Material provided.
(** A signal that is a number and is not below its threshold normalizes
    to 1 as well. *)
Lemma normalize_not_below (v : num) (t : Q) :
  (0 < t)%Q -> JS.isNaN v = false -> JS.lt v (Num t) = false ->
  normalize v (Num 0) (Num t) = Num 1.
Proof.
  intros Ht Hnan Hlt. unfold normalize.
  destruct v as [x | | |]; try discriminate; simpl;
    rewrite (sgn_positive t Ht); simpl; [| reflexivity].
  unfold JS.lt in Hlt. apply negb_false_iff in Hlt.
  apply Qle_bool_iff in Hlt.
  assert (H1 : Qle_bool 1 ((x + - 0) / (t + - 0)) = true)
    by (apply Qle_bool_iff; apply (proj2 (ratio_ge_1 x t Ht)); exact Hlt).
  rewrite H1. reflexivity.
Qed.

(** A signal below its threshold normalizes below 1. *)
Lemma normalize_below (v : num) (t : Q) :
  (0 < t)%Q -> JS.lt v (Num t) = true ->
  exists c, normalize v (Num 0) (Num t) = Num c /\ (0 <= c < 1)%Q.
Proof.
  intros Ht Hlt. unfold normalize.
  destruct v as [x | | |]; try discriminate; simpl;
    rewrite (sgn_positive t Ht); simpl;
    [| exists 0%Q; split; [reflexivity | lra]].
  unfold JS.lt in Hlt. apply negb_true_iff in Hlt.
  apply not_true_iff_false in Hlt. rewrite Qle_bool_iff in Hlt.
  destruct (Qle_bool 1 ((x + - 0) / (t + - 0))) eqn:H1.
  - apply Qle_bool_iff in H1. apply (proj1 (ratio_ge_1 x t Ht)) in H1. lra.
  - apply not_true_iff_false in H1. rewrite Qle_bool_iff in H1. simpl.
    destruct (Qle_bool 0 ((x + - 0) / (t + - 0))) eqn:H0; simpl.
    + apply Qle_bool_iff in H0. eexists. split; [reflexivity | lra].
    + exists 0%Q. split; [reflexivity | lra].
Qed.

Lemma abs_not_NaN (v : num) : JS.isNaN v = false -> JS.isNaN (JS.abs v) = false.
Proof. destruct v; simpl; congruence. Qed.

(** Which labels [evaluateGemCriteria] returns. *)
Lemma evaluateGemCriteria_labels token criteria :
  (In "High Liquidity" (evaluateGemCriteria token criteria) <->
   JS.gt (liquidityUSD token) (liquidityThreshold criteria) = true) /\
  (In "High Volume" (evaluateGemCriteria token criteria) <->
   JS.gt (volume24hUSD token) (volumeThreshold criteria) = true) /\
  (In "Recent Price Surge" (evaluateGemCriteria token criteria) <->
   JS.gt (JS.abs (priceChange24h_percent token))
         (priceSurgeThreshold criteria) = true) /\
  (In "Low Market Cap" (evaluateGemCriteria token criteria) <->
   JS.lt (gem_marketCap token) (maxMarketCap criteria) = true).
Proof.
  unfold evaluateGemCriteria.
  destruct (JS.gt (liquidityUSD token) _), (JS.gt (volume24hUSD token) _),
    (JS.gt (JS.abs _) _), (JS.lt (gem_marketCap token) _); simpl;
    repeat split; intros H; try reflexivity; try discriminate;
    repeat (destruct H as [H | H]; try discriminate H); auto 6.
Qed.
(** C8: [outsl(port, addr, cnt)] sends the [cnt] double words found at
    [addr], [addr + 4], ... to the port, in that order, and changes no
    memory: the source range reads back as before, and so does every
    other byte. *)
Theorem outsl_reads_only (m : X86.machine) (port addr cnt : Z) :
  0 <= cnt <= CTypes.INT_MAX ->
  X86.port_log (X86.outsl port addr cnt m)
  = X86.port_log m
    ++ X86.words_from (X86.mem m) (CTypes.to_ushort port) addr (Z.to_nat cnt)
  /\ Z.of_nat (List.length
                 (X86.words_from (X86.mem m) (CTypes.to_ushort port) addr
                    (Z.to_nat cnt))) = cnt
  /\ (forall i, 0 <= i < cnt ->
        X86.load32 (X86.mem (X86.outsl port addr cnt m)) (addr + 4 * i)
        = X86.load32 (X86.mem m) (addr + 4 * i))
  /\ X86.mem (X86.outsl port addr cnt m) = X86.mem m.
Proof.
  intros Hc. pose proof (count_wraps cnt Hc) as Hw.
  unfold CTypes.INT_MAX in Hc.
  rewrite outsl_loop, Hw.
  destruct (X86Facts.rep_outsl (Z.to_nat cnt)
              (X86.exec X86.Cld
                 (X86.load_operands
                    [(X86.EDX, port); (X86.ESI, addr); (X86.ECX, cnt)] m)))
    as [Hmem Hlog].
  - change (X86.wrap32 cnt = Z.of_nat (Z.to_nat cnt)).
    rewrite Hw, Z2Nat.id; lia.
  - rewrite Z2Nat.id; lia.
  - apply X86Facts.cld_clears_DF.
  - split; [| split; [| split]].
    + rewrite Hlog, X86Facts.DX_low16.
      change (X86.port_log m
              ++ X86.words_from (X86.mem m) (X86.wrap32 port mod 2 ^ 16)
                   (X86.wrap32 addr) (Z.to_nat cnt)
              = X86.port_log m
                ++ X86.words_from (X86.mem m) (CTypes.to_ushort port) addr
                     (Z.to_nat cnt)).
      now rewrite low16_of_wrap32, X86Facts.words_from_wrap.
    + rewrite X86Facts.words_from_length, Z2Nat.id; lia.
    + intros i _. now rewrite Hmem.
    + exact Hmem.
Qed.

Lemma outsl_reads_only_witness :
  0 <= 2 <= CTypes.INT_MAX
  /\ X86.port_log (X86.outsl 0x1F0 0x2000 2 X86.quiet)
     = [ X86.OutL 0x1F0 0xA3A2A1A0; X86.OutL 0x1F0 0xA7A6A5A4 ]
  /\ X86.mem (X86.outsl 0x1F0 0x2000 2 X86.quiet) = X86.mem X86.quiet.
Proof.
  assert (H : 0 <= 2 <= CTypes.INT_MAX) by (unfold CTypes.INT_MAX; lia).
  split; [exact H |].
  destruct (outsl_reads_only X86.quiet 0x1F0 0x2000 2 H)
    as (Hlog & _ & _ & Hmem).
  split; [rewrite Hlog; reflexivity | exact Hmem].
Defined.
(** * The document ingestion service ([src/services/documentService.ts])

    [DocumentService] validates an uploaded file, asks the document
    processor for its chunks, the embedding manager for one vector per
    chunk, and the vector store to persist one record per chunk; it reports
    the run as a [DocumentStats].

    The three collaborators are other modules of the repository.  Their
    methods are asynchronous and may reject, so the service is embedded as a
    program over the collaborators' calls ([Prog]), and a run of such a
    program against an arbitrary implementation of the collaborators
    ([Collaborators]) yields its outcome, the final state of the outside
    world and the ordered list of calls it made. *)

From Stdlib Require Import ZArith Ascii String PrimFloat Uint63 Lia.
From stdpp Require Import base list strings gmap pretty.

Open Scope string_scope.

(** ** Data model *)

(** The fields of a DOM [File] that the pipeline reads.  [content] stands
    for the bytes of the blob; only the parser looks at them. *)
Record File := {
  name : string;
  size : Z;
  type : string;
  content : string
}.

Inductive Status := Pending | Processing | Completed | Error.

(** [interface DocumentStats]; the optional [error] is [None] when the
    property is absent or [undefined]. *)
Record DocumentStats := {
  fileName : string;
  fileSize : Z;
  totalChunks : nat;
  processingTime : Z;
  status : Status;
  error : option string
}.

(** [interface ProcessingConfig]. *)
Record ProcessingConfig := {
  chunkSize : Z;
  overlapSize : Z;
  model : string
}.

(** The second argument of [processDocument]. *)
Record ChunkOptions := {
  opt_chunkSize : Z;
  opt_overlapSize : Z
}.

(** What [processDocument] resolves to, as far as the service reads it:
    [textChunks.chunks], which may be missing. *)
Record ProcessedDocument := {
  chunks : option (list string)
}.

(** An embedding is an array of JavaScript numbers. *)
Definition EmbeddingVector := list float.

Record Metadata := {
  source : string;
  index : nat
}.

Record Payload := {
  text : string;
  metadata : Metadata
}.

(** One element of [vectorDocs].  [vector] is [vectors[index]], which is
    [undefined] ([None]) past the end of [vectors]. *)
Record VectorRecord := {
  id : string;
  vector : option EmbeddingVector;
  payload : Payload
}.

(** ** Exceptions *)

(** The two values that have no properties at all. *)
Inductive NullishValue := JsNull | JsUndefined.

(** A thrown value, as far as the [catch] block can tell values apart: it
    only reads [error.message]. *)
Inductive Thrown :=
| ErrorObject (message : string)  (* [new Error(message)], or a subclass *)
| NoMessage                       (* neither null nor undefined, and no [message] *)
| Nullish (v : NullishValue).     (* [null] or [undefined] *)

(** How a promise settles. *)
Inductive Outcome (A : Type) :=
| Resolved (a : A)
| Rejected (e : Thrown).
Arguments Resolved {A} a.
Arguments Rejected {A} e.

(** ** The collaborators *)

(** [new EmbeddingManager(apiKey, baseURL, model)]: the object remembers the
    three constructor arguments. *)
Record EmbeddingManager := {
  apiKey : string;
  baseURL : string;
  modelName : string
}.

(** [new DocumentProcessor()] and [new VectorStore()] take no argument. *)
Inductive DocumentProcessor := new_DocumentProcessor.
Inductive VectorStore := new_VectorStore.

(** The private fields of [DocumentService]. *)
Record DocumentService := {
  documentProcessor : DocumentProcessor;
  embeddingManager : EmbeddingManager;
  vectorStore : VectorStore
}.

(** The calls the service makes on the outside world. *)
Inductive Event :=
| ProcessDocument (p : DocumentProcessor) (file : File) (options : ChunkOptions)
| EmbedDocuments (m : EmbeddingManager) (texts : list string)
| StoreVectors (s : VectorStore) (docs : list VectorRecord)
| GetDocumentStats (s : VectorStore) (fileName : string)
| ListDocuments (s : VectorStore)
| DateNow.
(** [quote_command]: the quote between the heading and the closing
    underscore; nothing is sent when [random.choice] raises. *)
Definition quote_command (update : Update) (context : Context) (w : World)
    : option World :=
  match get_motivational_quote w with
  | (Some quote, w') =>
      Some (reply_text update
              ([0x1F4A1%N] ++ lit " **Motivation Boost:**" ++ [10%N; 10%N] ++
               lit "_" ++ quote ++ lit "_")
              Markdown w')
  | (None, _) => None
  end.

(** The key of the job's [data] dictionary. *)
Definition type_key : pystr := lit "type".

(** [alarm_callback], run on [context.job]; [None] stands for the
    [KeyError] of [job.data['type']]. *)
Definition alarm_callback (job : Job) (w : World) : option World :=
  match job_data job !! type_key with
  | Some type =>
      Some (send_message (job_chat_id job)
              (lit "**DING DING!** Your " ++ type ++
               lit " timer is finished! Time for a well-deserved break or move on to the next task.")
              Markdown w)
  | None => None
  end.

(** The job queue runs the pending job at position [i] once: it leaves the
    queue and its callback is called. *)
Definition fire (i : nat) (w : World) : option World :=
  match job_queue w !! i with
  | Some job =>
      match job_callback job with
      | AlarmCallback =>
          alarm_callback job
            {| user_tasks := user_tasks w;
               job_queue := delete i (job_queue w);
               sent := sent w; random_state := random_state w;
               clock := clock w |}
      end
  | None => None
  end.

(** Line 88: the delay in seconds for a number of minutes. *)
Definition duration_seconds (duration_minutes : Z) : Z :=
  if duration_minutes =? 25 then 10 else duration_minutes * 60.

(** The label stored in the job: [f'{duration_minutes}-minute study']. *)
Definition study_label (duration_minutes : Z) : pystr :=
  Py.str duration_minutes ++ lit "-minute study".

Definition timer_set_text (duration_minutes : Z) : pystr :=
  [0x2705%N] ++ lit " Timer set! You are now focusing for " ++
  Py.str duration_minutes ++
  lit " minutes. I'll notify you when time's up!".

Definition minimum_text : pystr :=
  lit "The minimum timer duration is 5 seconds.".

Definition pomodoro_usage_text : pystr :=
  lit "Usage: /pomodoro [minutes] or just /pomodoro (for 25 minutes).".

Definition add_usage_text : pystr :=
  lit "Please provide the task description after the command, e.g., `/tasks_add Read Chapter 3`".

Definition task_added_text (task_text : pystr) (count : Z) : pystr :=
  [0x1F4DD%N] ++ lit " Task added: **" ++ task_text ++ lit "** (Task #" ++
  Py.str count ++ lit ")".

Definition list_empty_text : pystr :=
  [0x1F389%N] ++
  lit " Your to-do list is empty! Ready to add some new study goals?".

Definition list_header : pystr :=
  [0x1F4DA%N] ++ lit " **Your Current Study Tasks:**" ++ [10%N; 10%N].

Definition done_usage_text : pystr :=
  lit "Usage: /tasks_done [number of task to complete]. Use /tasks_list to see numbers.".

Definition done_empty_text : pystr :=
  lit "Your list is empty, nothing to mark as done!".

Definition completed_text (completed_task : pystr) : pystr :=
  [0x2705%N] ++ lit " Great job! You completed: **" ++ completed_task ++
  lit "**".

Definition done_missing_text : pystr :=
  lit "That task number doesn't exist. Check /tasks_list for current numbers.".

Definition done_error_text : pystr :=
  lit "An error occurred. Make sure you entered a valid number.".

Section Handlers.

Variable unicode_digit : char -> digit_class.

(** Lines 81-86: the minutes asked for; [None] stands for the
    [ValueError] of [int]. *)
Definition duration_minutes (user_input : list pystr) : option Z :=
  match user_input with
  | a :: _ =>
    if Py.isdigit unicode_digit a then Py.int unicode_digit a else Some 25
  | [] => Some 25
  end.

(** [pomodoro_command]; the [OverflowError] of [run_once] is none of the
    exceptions of its [except] clause and leaves the handler. *)
Definition pomodoro_command (update : Update) (context : Context)
    (w : World) : Outcome :=
  let chat_id := effective_chat_id update in
  let user_input := args context in
  match duration_minutes user_input with
  | Some minutes =>
      let seconds := duration_seconds minutes in
      if seconds <? 5 then
        Returns (reply_text update minimum_text None w)
      else
        match run_once AlarmCallback seconds chat_id (Py.str chat_id)
                {[ type_key := study_label minutes ]} w with
        | Returns scheduled =>
            Returns (reply_text update (timer_set_text minutes) None scheduled)
        | Raises w' => Raises w'
        end
  | None =>
      (* except (IndexError, ValueError) *)
      Returns (reply_text update pomodoro_usage_text None w)
  end.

To do. Which lines should be output? Exactly those from the first line of the data through the line containing "apply Qle_bool_iff in Hlt.", inclusive.

Written solution.
(** A signal that is a number and is not below its threshold normalizes
    to 1 as well. *)
Lemma normalize_not_below (v : num) (t : Q) :
  (0 < t)%Q -> JS.isNaN v = false -> JS.lt v (Num t) = false ->
  normalize v (Num 0) (Num t) = Num 1.
Proof.
  intros Ht Hnan Hlt. unfold normalize.
  destruct v as [x | | |]; try discriminate; simpl;
    rewrite (sgn_positive t Ht); simpl; [| reflexivity].
  unfold JS.lt in Hlt. apply negb_false_iff in Hlt.
  apply Qle_bool_iff in Hlt.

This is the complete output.